◆ **Exercise details**
The stretch from the line with "Proof. unfold Query.mappedBridges." through the line with "unfold Query.mappedBridges, Query.settleConsumers." in the records below: write it out exactly, and nothing else.

Stored data entries:
-- Opening Marker --

Lemma mappedBridges_NoDup (q : Query.t) : NoDup (Query.mappedBridges q).
Proof. unfold Query.mappedBridges. apply NoDup_filter, NoDup_seq. Qed.

Lemma close_again closings (x : Query.t) :
  Query.closed x = true ->
  AsyncQueue.closed (Query.messageQueue x) = true ->
  Query.sdkMcpBridges x = ∅ ->
  Query.close closings x = (x, true).
Proof.
  destruct x as [o m bs mq p h r n c i w e hd]. cbn. intros -> Hc ->.
  unfold Query.close. cbn [Query.messageQueue Query.with_closed].
  unfold AsyncQueue.close. rewrite Hc.
  assert (Hnone : forall l : list nat, filter (fun b => b ∈ (@nil nat)) l = []).
  { induction l as [|y l IH]; [reflexivity|].
    rewrite filter_cons_False; [exact IH|]. apply not_elem_of_nil. }
  unfold Query.mappedBridges, Query.settleConsumers.
  cbn [Query.sdkMcpBridges Query.with_handed Query.with_messageQueue Query.with_closed
       Query.bridges map].
  rewrite map_to_list_empty. cbn [fmap list_fmap]. rewrite Hnone.
  cbn [Query.closeBridges]. unfold Query.with_bridges. cbn. now rewrite app_nil_r.
Qed.

Lemma readLoop_closed (x : Query.t) message rest ending :
  Query.closed x = true ->
  AsyncQueue.closed (Query.messageQueue x) = true ->
  Query.readLoop (message :: rest) ending x = (x, []).
Proof.
  destruct x as [o m bs mq p h r n c i w e hd]. cbn. intros -> Hc.
  unfold Query.readLoop. cbn [Query.readLoop_messages]. unfold Query.readLoop_iteration.
  cbn [Query.closed]. unfold Query.readLoop_end. cbn [Query.messageQueue].
  unfold AsyncQueue.close. rewrite Hc. unfold Query.settleConsumers.
  unfold Query.with_handed, Query.with_messageQueue. cbn. now rewrite app_nil_r.
Qed.

(** X21: [close()] marks the engine closed, closes the message queue and
    forgets every bridge, and then closes the bridges that a server name
    was mapped to, one after the other, in the order in which they were
    made. [close()] of a bridge closes its transport and then awaits
    [close()] of the instance, if the instance has one. When each of these
    settles, every such bridge is closed and [close()] goes on to the
    transport; when one of them never settles, the bridges before it and
    that bridge are closed and the bridges after it are left as they were,
    and [close()] stays pending. A second [close()] changes nothing, and a
    read loop that gets its next message after [close()] stops there: it
    forwards nothing, starts no handler and leaves the engine as it is. *)
Theorem close_closes_every_bridge (closings : nat -> Bridge.closing) (q : Query.t) :
  let q' := fst (Query.close closings q) in
  Query.closed q' = true
  /\ AsyncQueue.closed (Query.receiveMessages q') = true
  /\ Query.sdkMcpBridges q' = ∅
  /\ (forall serverName b s,
        Query.sdkMcpBridges q !! serverName = Some b ->
        Query.bridges q !! b = Some s ->
        b ∈ Query.mappedBridges q)
  /\ (forall c s,
        snd (Bridge.close c s) = None ->
        Bridge.has_close (Bridge.instance s) = true /\ Bridge.instanceClose c = None)
  /\ ((forall b s, b ∈ Query.mappedBridges q -> Query.bridges q !! b = Some s ->
                   snd (Bridge.close (closings b) s) <> None) ->
      snd (Query.close closings q) = true
      /\ forall b s, b ∈ Query.mappedBridges q -> Query.bridges q !! b = Some s ->
           exists s', Query.bridges q' !! b = Some s' /\ Bridge.closed s' = true)
  /\ (forall pre b0 post s0,
        Query.mappedBridges q = (pre ++ b0 :: post)%list ->
        (forall b s, b ∈ pre -> Query.bridges q !! b = Some s ->
                     snd (Bridge.close (closings b) s) <> None) ->
        Query.bridges q !! b0 = Some s0 ->
        snd (Bridge.close (closings b0) s0) = None ->
        snd (Query.close closings q) = false
        /\ (forall b s, b ∈ (pre ++ [b0])%list -> Query.bridges q !! b = Some s ->
              exists s', Query.bridges q' !! b = Some s' /\ Bridge.closed s' = true)
        /\ forall b, b ∈ post -> Query.bridges q' !! b = Query.bridges q !! b)
  /\ (forall closings', Query.close closings' q' = (q', true))
  /\ forall message rest ending,
       Query.readLoop (message :: rest) ending q' = (q', []).
Proof.
  intros q'.
  assert (Hq' : q' = fst (Query.close closings q)) by reflexivity.
  unfold Query.close in Hq'.
  cbn [Query.messageQueue Query.with_closed] in Hq'.
  destruct (AsyncQueue.close (Query.messageQueue q)) as [mq woken] eqn:Hmq.
  assert (Hclosed : AsyncQueue.closed mq = true).
  { unfold AsyncQueue.close in Hmq.
    destruct (AsyncQueue.closed (Query.messageQueue q)) eqn:E;
      inversion Hmq; subst; [exact E|reflexivity]. }
  set (q1 := Query.settleConsumers mq woken
               (AsyncQueue.NextResolved AsyncQueue.IterDone)
               (Query.with_closed true q)) in *.
  assert (Hmapped : Query.mappedBridges q1 = Query.mappedBridges q) by reflexivity.
  assert (Hbridges : Query.bridges q1 = Query.bridges q) by reflexivity.
  assert (Hsnd : snd (Query.close closings q)
                 = snd (Query.closeBridges closings (Query.mappedBridges q)
                          (Query.bridges q))).
  { unfold Query.close. cbn [Query.messageQueue Query.with_closed]. rewrite Hmq.
    fold q1. rewrite Hmapped, Hbridges.
    now destruct (Query.closeBridges _ _ _). }
  assert (Hfst : Query.bridges q'
                 = fst (Query.closeBridges closings (Query.mappedBridges q)
                          (Query.bridges q))).
  { rewrite Hq', Hmapped, Hbridges. now destruct (Query.closeBridges _ _ _). }
  assert (Hshape : q' = Query.with_bridges ∅ (Query.bridges q') q1).
  { rewrite Hq'. now destruct (Query.closeBridges _ _ _). }
  split; [|split; [|split; [|split; [|split; [|split; [|split; [|split]]]]]]].
  - rewrite Hshape. reflexivity.
  - rewrite Hshape. exact Hclosed.
  - rewrite Hshape. reflexivity.
  - intros serverName b s Hname Hs. unfold Query.mappedBridges.
    apply list_elem_of_filter. split.
    + apply list_elem_of_fmap. exists (serverName, b). split; [reflexivity|].
      now apply elem_of_map_to_list.
    + apply elem_of_seq. apply lookup_lt_Some in Hs. lia.
  - intros c s. unfold Bridge.close. cbn [snd].
    destruct (if Bridge.closed s then Normal tt else Bridge.onclose c);
      [|discriminate].
    destruct (Bridge.has_close (Bridge.instance s)); [auto|discriminate].
  - intros Hall. rewrite Hsnd, Hfst.
    apply closeBridges_all; [apply mappedBridges_NoDup|exact Hall].
  - intros pre b0 post s0 Hsplit Hall Hs0 Hpending. rewrite Hsnd, Hfst, Hsplit.
    apply (closeBridges_stops closings pre (Query.bridges q) b0 post s0); auto.
    rewrite <- Hsplit. apply mappedBridges_NoDup.
  - intros closings'. apply close_again; rewrite Hshape; [reflexivity|exact Hclosed|reflexivity].
  - intros message rest ending.
    apply readLoop_closed; rewrite Hshape; [reflexivity|exact Hclosed].
Qed.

-- Closing Marker --

◆ **Answer space**
Proof. unfold Query.mappedBridges. apply NoDup_filter, NoDup_seq. Qed.

Lemma close_again closings (x : Query.t) :
  Query.closed x = true ->
  AsyncQueue.closed (Query.messageQueue x) = true ->
  Query.sdkMcpBridges x = ∅ ->
  Query.close closings x = (x, true).
Proof.
  destruct x as [o m bs mq p h r n c i w e hd]. cbn. intros -> Hc ->.
  unfold Query.close. cbn [Query.messageQueue Query.with_closed].
  unfold AsyncQueue.close. rewrite Hc.
  assert (Hnone : forall l : list nat, filter (fun b => b ∈ (@nil nat)) l = []).
  { induction l as [|y l IH]; [reflexivity|].
    rewrite filter_cons_False; [exact IH|]. apply not_elem_of_nil. }
  unfold Query.mappedBridges, Query.settleConsumers.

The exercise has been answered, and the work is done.